YOUR ASSIGNMENT: Every line in the material below that includes "with" should be copied.

+ + + + +

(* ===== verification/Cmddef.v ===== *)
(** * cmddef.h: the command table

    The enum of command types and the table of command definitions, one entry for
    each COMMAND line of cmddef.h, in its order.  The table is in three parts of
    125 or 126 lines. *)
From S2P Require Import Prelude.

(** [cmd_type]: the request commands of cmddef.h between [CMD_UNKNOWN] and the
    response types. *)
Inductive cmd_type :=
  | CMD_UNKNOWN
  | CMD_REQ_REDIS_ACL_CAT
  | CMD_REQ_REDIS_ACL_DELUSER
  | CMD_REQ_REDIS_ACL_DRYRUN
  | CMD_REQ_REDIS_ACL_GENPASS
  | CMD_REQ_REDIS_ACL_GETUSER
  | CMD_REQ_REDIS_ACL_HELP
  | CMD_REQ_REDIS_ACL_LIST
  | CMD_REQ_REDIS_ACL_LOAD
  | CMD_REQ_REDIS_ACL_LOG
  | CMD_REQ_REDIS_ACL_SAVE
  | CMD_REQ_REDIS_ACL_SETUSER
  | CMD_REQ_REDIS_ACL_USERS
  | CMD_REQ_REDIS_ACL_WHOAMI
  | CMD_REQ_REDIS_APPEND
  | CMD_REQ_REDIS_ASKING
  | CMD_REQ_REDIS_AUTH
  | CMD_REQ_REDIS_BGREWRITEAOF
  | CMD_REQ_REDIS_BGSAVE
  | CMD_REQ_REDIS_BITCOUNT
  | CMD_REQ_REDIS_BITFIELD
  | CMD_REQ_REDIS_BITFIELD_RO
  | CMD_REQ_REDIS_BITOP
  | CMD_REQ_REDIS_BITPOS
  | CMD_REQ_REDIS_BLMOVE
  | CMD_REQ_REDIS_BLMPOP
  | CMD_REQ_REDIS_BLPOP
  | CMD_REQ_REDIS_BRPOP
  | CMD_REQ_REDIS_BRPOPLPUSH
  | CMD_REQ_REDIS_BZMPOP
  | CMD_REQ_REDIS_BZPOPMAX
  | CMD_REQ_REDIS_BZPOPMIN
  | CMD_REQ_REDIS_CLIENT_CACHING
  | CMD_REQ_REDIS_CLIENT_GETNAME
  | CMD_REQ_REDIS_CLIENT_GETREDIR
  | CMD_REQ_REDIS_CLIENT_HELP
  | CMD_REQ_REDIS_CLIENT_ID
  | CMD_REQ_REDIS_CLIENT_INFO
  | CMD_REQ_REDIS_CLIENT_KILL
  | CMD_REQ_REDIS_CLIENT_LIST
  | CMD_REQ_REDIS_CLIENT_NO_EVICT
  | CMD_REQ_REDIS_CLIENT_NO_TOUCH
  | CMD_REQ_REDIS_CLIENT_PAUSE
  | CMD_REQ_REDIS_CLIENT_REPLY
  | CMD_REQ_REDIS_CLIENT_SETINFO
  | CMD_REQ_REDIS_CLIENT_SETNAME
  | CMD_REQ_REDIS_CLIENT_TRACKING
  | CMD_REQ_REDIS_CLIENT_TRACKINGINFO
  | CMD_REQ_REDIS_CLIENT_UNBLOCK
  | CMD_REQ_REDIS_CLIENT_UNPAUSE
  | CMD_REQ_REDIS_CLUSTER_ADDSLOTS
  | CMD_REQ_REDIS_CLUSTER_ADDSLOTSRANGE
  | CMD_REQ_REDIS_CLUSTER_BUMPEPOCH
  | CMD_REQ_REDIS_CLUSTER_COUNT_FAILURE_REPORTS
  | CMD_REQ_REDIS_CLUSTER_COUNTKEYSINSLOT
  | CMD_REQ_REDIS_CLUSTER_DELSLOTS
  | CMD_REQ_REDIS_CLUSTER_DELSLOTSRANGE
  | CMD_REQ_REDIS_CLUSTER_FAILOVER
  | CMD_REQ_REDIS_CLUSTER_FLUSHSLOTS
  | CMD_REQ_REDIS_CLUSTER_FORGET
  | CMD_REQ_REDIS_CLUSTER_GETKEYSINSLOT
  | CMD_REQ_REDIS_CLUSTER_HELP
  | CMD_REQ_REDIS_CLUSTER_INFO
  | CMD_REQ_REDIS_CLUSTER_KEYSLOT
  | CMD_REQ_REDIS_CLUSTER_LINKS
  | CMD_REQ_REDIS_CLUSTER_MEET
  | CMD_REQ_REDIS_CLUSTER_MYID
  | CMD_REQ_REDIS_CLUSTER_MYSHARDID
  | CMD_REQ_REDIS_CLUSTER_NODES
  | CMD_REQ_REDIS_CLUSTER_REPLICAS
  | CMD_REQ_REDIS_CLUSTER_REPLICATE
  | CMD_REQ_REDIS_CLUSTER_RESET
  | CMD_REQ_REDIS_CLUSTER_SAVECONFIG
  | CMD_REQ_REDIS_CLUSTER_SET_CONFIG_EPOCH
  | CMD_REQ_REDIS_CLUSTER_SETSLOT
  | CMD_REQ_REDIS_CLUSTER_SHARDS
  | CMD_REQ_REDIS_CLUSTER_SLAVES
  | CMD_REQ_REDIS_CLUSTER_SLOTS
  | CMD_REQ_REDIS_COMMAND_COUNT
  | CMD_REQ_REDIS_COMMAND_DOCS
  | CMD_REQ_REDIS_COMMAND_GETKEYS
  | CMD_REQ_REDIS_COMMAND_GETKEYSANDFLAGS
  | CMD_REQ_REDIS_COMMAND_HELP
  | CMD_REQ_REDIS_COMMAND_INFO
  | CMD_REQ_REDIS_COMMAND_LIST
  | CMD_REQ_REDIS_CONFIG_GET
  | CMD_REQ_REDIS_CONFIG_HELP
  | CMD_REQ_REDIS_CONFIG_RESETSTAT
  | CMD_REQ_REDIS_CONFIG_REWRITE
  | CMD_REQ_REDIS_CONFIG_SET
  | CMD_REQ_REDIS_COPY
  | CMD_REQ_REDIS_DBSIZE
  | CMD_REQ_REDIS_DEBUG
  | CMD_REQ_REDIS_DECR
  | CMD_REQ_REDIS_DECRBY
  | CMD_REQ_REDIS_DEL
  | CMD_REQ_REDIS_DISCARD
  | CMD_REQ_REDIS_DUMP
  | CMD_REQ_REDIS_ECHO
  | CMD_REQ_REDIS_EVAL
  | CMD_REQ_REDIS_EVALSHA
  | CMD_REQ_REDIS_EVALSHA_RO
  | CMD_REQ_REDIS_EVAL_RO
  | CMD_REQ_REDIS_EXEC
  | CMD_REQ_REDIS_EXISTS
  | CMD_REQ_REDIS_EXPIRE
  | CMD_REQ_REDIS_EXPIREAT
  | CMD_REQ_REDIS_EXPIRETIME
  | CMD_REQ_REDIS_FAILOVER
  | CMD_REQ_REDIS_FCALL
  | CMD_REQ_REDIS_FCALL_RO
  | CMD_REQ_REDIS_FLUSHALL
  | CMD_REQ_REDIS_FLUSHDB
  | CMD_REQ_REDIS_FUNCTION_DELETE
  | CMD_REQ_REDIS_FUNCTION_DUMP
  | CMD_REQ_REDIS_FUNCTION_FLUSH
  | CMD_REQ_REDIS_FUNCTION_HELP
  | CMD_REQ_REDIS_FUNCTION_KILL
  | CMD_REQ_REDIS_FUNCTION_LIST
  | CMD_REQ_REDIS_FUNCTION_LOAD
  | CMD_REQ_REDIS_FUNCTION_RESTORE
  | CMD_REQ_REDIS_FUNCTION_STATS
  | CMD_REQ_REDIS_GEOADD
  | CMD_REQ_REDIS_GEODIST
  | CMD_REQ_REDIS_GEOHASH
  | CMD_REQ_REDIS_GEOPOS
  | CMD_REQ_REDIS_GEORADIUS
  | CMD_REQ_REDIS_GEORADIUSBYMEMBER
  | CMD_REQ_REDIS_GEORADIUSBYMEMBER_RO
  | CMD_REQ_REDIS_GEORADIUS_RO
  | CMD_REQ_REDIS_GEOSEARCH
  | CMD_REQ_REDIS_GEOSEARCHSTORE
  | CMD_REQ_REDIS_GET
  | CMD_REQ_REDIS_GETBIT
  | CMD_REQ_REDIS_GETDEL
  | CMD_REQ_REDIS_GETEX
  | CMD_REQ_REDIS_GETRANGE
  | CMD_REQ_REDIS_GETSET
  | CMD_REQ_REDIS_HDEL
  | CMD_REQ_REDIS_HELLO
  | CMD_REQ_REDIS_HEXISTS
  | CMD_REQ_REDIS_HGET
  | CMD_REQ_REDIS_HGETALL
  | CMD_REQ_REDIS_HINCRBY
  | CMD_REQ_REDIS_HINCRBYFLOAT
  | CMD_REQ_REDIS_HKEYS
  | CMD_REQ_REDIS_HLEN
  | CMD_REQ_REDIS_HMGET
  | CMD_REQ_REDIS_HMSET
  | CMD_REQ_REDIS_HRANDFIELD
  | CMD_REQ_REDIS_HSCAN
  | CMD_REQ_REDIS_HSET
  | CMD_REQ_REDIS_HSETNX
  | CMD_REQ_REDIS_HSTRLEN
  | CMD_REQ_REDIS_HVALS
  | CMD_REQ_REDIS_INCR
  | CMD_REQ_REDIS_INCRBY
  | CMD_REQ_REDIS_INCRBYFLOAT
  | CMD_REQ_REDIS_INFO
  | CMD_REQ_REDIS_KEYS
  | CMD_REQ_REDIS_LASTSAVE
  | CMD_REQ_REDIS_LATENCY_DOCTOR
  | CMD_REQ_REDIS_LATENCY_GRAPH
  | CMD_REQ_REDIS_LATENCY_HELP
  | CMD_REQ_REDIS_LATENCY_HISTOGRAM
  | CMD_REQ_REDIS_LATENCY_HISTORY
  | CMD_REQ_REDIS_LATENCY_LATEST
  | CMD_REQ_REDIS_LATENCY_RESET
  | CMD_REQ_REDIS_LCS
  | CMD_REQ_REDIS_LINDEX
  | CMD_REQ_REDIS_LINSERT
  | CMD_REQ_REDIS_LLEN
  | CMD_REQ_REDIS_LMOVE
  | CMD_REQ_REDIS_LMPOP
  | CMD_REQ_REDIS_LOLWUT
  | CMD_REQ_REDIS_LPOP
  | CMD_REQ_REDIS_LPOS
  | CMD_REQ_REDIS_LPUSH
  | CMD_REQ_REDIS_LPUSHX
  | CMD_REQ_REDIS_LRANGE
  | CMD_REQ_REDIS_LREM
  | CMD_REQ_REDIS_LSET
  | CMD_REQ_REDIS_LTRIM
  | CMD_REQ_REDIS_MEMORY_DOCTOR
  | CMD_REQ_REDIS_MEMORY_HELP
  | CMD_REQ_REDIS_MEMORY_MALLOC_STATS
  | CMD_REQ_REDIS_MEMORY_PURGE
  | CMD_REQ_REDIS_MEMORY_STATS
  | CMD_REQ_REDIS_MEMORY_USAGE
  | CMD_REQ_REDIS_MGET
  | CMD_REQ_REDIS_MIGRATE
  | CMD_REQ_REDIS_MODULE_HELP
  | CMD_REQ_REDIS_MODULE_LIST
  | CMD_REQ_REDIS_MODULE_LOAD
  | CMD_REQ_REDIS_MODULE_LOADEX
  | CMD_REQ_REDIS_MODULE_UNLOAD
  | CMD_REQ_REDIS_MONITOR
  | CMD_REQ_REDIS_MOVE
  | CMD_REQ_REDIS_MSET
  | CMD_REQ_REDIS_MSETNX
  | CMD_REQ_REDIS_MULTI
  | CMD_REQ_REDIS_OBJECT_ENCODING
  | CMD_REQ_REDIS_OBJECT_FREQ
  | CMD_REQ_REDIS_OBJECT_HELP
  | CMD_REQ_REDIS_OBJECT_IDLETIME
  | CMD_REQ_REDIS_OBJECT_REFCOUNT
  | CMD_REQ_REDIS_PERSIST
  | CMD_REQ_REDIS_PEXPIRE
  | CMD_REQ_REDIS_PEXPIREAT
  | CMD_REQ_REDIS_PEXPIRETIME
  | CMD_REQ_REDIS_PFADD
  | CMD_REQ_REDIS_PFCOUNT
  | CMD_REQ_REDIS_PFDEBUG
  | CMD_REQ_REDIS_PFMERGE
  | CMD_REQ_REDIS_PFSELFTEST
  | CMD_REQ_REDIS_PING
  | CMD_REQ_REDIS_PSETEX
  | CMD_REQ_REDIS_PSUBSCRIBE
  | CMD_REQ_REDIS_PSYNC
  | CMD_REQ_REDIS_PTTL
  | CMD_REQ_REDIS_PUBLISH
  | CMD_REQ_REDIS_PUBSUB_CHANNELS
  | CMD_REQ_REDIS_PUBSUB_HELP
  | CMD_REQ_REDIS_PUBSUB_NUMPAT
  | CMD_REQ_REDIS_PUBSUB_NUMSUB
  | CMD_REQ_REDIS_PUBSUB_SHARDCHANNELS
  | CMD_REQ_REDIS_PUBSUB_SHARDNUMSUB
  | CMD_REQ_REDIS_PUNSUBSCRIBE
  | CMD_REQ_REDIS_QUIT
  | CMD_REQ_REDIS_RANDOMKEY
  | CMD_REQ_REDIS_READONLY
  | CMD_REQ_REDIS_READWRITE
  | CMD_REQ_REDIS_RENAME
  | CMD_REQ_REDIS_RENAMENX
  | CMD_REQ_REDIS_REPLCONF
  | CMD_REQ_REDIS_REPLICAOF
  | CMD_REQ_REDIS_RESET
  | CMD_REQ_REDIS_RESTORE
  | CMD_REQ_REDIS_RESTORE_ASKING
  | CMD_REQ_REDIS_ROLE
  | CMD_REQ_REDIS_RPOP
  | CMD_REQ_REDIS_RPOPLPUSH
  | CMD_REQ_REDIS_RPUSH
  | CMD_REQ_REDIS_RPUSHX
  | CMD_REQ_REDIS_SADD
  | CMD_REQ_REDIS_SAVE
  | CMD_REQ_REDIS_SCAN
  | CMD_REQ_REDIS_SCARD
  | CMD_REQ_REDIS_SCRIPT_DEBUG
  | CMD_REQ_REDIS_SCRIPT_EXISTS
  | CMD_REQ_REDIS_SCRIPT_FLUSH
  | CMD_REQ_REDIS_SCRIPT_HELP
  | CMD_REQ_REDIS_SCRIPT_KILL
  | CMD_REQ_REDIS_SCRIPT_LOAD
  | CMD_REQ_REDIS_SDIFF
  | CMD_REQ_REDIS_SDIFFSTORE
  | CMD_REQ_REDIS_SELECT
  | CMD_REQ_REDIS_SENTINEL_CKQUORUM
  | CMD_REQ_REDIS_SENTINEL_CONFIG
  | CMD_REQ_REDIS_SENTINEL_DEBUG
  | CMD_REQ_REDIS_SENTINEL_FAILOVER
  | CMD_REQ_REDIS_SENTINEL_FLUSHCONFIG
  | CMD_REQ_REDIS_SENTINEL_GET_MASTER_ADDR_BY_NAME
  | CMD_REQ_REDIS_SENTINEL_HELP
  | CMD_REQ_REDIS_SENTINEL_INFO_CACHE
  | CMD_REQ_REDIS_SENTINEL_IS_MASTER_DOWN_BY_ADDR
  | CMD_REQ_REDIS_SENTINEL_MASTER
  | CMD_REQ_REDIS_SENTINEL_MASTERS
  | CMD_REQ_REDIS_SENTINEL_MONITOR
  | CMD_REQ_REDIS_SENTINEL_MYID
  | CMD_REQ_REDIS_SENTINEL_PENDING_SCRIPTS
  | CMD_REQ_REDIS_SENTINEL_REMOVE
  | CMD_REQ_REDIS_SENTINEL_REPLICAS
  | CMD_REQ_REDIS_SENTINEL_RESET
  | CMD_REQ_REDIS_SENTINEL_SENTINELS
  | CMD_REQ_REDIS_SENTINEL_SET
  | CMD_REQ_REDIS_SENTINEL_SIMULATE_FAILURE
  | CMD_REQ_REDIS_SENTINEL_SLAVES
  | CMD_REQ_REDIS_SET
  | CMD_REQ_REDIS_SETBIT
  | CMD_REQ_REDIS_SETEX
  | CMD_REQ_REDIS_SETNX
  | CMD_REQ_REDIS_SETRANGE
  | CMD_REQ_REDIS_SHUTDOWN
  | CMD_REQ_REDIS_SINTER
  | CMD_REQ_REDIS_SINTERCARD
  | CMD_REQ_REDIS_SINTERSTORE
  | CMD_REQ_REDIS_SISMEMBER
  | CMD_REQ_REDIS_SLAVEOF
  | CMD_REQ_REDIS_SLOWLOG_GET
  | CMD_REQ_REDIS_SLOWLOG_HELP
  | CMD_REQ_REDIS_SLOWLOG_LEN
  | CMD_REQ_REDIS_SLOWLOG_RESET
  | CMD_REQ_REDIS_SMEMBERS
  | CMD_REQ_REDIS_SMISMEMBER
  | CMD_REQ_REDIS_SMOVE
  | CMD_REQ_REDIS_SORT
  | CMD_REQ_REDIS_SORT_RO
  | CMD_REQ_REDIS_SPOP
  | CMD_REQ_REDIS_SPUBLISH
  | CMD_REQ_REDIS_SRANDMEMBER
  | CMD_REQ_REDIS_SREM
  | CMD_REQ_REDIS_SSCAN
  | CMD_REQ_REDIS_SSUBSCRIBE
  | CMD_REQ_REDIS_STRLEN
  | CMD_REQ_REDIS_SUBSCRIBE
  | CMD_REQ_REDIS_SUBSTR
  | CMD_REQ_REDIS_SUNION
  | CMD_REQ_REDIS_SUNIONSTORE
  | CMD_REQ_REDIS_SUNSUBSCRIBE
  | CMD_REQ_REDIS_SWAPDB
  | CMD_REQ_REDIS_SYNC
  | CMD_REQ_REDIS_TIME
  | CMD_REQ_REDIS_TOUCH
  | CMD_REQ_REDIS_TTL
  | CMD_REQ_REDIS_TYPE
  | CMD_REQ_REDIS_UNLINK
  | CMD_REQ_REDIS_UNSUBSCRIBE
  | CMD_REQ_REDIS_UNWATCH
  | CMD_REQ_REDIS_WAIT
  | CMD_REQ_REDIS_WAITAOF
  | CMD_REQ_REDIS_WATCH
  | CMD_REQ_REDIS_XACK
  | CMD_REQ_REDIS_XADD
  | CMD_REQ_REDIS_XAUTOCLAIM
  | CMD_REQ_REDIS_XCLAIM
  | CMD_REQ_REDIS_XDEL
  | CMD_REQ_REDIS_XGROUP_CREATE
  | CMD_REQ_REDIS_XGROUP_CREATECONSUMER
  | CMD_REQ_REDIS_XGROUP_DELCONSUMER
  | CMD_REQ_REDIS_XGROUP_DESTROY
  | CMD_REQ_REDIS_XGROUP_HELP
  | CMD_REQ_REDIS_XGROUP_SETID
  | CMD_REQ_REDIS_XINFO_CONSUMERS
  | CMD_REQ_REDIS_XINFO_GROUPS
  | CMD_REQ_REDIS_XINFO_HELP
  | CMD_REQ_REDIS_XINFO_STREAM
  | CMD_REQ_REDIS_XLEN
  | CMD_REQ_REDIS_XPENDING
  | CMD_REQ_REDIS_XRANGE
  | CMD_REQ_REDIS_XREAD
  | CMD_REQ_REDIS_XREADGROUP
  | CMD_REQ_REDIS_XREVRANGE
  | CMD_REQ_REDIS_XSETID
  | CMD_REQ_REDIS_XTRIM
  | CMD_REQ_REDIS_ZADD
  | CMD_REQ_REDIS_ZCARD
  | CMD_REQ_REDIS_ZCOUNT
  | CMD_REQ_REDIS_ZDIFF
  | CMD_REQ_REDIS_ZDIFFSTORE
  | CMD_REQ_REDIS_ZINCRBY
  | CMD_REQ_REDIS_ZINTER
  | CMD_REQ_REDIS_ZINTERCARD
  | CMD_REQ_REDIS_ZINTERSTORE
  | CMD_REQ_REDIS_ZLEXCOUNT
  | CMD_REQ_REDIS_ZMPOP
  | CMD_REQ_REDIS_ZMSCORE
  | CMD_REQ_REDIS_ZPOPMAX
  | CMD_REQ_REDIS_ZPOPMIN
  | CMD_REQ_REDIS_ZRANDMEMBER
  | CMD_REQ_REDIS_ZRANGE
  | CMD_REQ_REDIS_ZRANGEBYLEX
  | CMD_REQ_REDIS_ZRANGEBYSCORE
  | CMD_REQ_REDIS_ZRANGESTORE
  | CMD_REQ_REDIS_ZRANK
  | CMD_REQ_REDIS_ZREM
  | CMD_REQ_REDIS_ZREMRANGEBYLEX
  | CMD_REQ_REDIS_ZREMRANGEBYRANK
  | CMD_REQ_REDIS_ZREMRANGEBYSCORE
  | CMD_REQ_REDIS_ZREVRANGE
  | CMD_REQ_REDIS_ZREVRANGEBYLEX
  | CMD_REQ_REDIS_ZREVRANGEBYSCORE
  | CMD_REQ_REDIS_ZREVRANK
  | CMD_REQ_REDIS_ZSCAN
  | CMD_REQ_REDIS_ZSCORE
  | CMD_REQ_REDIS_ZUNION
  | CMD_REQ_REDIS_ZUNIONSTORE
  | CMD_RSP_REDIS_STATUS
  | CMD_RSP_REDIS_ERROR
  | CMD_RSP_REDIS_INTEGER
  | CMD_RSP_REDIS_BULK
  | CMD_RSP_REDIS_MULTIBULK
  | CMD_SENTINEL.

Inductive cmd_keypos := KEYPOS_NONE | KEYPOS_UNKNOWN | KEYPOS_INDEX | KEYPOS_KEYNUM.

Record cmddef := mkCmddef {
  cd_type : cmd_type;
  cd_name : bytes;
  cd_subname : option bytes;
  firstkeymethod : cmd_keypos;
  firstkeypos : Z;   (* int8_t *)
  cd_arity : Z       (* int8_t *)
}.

+ + + + +

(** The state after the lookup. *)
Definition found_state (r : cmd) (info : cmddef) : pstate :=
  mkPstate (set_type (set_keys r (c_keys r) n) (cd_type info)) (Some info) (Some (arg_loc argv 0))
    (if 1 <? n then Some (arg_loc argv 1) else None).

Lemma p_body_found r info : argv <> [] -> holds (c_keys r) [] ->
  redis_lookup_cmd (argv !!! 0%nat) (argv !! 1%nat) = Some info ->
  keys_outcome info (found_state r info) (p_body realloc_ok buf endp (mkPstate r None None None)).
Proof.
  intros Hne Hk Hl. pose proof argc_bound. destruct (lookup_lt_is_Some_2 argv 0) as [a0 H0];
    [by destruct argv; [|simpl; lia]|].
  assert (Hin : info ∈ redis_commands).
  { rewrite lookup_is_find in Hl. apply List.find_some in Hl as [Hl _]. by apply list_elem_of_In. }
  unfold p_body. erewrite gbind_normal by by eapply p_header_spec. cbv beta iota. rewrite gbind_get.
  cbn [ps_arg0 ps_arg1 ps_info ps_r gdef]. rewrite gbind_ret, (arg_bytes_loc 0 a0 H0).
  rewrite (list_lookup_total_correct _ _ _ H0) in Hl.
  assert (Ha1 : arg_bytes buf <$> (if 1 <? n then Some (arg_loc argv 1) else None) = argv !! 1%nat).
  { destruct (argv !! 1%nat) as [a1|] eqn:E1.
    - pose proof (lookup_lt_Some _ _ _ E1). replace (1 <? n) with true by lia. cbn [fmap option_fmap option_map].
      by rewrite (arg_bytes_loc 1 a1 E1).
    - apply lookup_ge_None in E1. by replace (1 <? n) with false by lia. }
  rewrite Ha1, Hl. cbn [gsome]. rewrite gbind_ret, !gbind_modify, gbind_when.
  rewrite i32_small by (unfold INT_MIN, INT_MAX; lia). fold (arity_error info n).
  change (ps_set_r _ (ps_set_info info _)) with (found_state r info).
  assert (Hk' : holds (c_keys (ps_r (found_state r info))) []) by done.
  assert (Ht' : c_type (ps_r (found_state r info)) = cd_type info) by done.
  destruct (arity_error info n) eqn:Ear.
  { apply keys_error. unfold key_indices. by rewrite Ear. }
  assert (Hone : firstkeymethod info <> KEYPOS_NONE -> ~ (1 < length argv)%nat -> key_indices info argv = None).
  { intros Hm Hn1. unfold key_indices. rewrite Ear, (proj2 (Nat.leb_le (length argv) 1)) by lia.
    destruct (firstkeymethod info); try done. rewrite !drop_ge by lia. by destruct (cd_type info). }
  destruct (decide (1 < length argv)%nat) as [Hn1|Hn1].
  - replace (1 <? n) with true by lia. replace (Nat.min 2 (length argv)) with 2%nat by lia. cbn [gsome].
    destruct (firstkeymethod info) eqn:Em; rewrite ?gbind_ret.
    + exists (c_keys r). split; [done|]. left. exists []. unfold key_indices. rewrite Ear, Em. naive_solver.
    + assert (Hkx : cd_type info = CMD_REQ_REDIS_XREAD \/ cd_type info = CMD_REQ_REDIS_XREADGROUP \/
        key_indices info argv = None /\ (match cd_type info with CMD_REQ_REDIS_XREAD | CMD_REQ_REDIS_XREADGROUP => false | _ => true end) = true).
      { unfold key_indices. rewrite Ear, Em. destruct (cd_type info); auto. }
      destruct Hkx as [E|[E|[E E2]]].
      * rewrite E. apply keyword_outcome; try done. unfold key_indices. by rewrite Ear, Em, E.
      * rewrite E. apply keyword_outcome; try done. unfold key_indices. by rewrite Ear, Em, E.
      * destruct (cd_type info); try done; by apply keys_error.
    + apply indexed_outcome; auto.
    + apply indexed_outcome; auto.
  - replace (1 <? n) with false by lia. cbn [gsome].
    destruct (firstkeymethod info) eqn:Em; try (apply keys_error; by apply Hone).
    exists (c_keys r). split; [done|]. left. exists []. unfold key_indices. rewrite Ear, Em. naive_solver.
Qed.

+ + + + +

EXERCISE SOLUTION:
    - pose proof (lookup_lt_Some _ _ _ E1). replace (1 <? n) with true by lia. cbn [fmap option_fmap option_map].
    - apply lookup_ge_None in E1. by replace (1 <? n) with false by lia. }
  change (ps_set_r _ (ps_set_info info _)) with (found_state r info).
  - replace (1 <? n) with true by lia. replace (Nat.min 2 (length argv)) with 2%nat by lia. cbn [gsome].
        key_indices info argv = None /\ (match cd_type info with CMD_REQ_REDIS_XREAD | CMD_REQ_REDIS_XREADGROUP => false | _ => true end) = true).
  - replace (1 <? n) with false by lia. cbn [gsome].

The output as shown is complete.